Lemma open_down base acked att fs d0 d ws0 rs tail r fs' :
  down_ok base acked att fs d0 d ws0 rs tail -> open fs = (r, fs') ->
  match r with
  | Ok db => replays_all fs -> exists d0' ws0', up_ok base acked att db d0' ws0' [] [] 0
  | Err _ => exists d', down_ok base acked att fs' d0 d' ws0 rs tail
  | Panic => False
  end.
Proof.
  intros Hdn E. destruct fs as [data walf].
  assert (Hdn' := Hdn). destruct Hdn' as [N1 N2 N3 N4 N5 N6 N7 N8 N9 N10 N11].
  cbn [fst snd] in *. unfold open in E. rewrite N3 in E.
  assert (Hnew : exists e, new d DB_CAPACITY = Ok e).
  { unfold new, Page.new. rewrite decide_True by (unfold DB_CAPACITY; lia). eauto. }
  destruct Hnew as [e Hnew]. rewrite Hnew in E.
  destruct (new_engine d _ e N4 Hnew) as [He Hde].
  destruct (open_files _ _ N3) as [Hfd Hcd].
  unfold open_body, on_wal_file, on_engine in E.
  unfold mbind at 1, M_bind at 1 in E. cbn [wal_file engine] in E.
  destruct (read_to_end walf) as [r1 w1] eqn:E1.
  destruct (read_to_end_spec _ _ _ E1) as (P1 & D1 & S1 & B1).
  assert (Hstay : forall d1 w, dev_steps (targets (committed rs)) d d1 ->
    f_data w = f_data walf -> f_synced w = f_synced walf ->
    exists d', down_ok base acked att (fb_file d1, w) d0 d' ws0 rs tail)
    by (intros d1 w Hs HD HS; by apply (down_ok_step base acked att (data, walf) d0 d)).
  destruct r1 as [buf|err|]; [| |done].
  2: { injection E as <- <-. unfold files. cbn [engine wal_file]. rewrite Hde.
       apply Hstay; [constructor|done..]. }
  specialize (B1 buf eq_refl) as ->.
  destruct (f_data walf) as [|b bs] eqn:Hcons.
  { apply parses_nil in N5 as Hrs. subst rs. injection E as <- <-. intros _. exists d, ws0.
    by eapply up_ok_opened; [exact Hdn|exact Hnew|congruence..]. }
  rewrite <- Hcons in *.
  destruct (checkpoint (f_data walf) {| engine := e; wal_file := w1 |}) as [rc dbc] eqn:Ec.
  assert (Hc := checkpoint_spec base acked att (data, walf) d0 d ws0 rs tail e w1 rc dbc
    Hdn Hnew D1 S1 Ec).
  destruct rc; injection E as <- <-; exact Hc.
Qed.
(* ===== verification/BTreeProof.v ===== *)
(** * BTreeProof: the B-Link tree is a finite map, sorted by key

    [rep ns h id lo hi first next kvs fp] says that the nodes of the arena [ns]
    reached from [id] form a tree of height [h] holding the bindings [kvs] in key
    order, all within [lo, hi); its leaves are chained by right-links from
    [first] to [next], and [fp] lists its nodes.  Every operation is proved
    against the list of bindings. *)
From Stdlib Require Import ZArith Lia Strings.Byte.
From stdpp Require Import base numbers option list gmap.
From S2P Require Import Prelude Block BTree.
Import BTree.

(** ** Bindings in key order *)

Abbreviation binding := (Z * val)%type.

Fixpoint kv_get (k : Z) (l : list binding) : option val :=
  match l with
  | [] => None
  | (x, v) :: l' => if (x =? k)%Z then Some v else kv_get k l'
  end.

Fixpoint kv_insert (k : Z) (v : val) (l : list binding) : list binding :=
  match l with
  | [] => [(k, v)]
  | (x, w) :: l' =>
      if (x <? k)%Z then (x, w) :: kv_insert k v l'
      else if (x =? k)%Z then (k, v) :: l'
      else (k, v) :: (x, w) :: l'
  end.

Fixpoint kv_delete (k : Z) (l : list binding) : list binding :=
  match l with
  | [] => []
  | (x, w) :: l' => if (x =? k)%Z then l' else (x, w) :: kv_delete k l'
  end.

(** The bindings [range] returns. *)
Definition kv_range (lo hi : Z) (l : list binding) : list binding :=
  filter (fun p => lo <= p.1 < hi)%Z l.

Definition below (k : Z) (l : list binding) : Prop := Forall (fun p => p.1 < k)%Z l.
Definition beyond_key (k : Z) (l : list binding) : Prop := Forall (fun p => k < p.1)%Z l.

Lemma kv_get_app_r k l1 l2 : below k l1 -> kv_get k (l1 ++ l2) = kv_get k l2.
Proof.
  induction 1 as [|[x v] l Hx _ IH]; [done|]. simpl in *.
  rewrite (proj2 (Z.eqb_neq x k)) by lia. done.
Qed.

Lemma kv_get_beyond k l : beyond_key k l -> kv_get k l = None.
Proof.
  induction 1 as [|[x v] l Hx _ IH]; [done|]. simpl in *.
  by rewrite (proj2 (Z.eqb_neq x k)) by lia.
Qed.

• _What you should do_
How many lines in the material contain the string "acked"? Give the number alone.

• _Task output_
7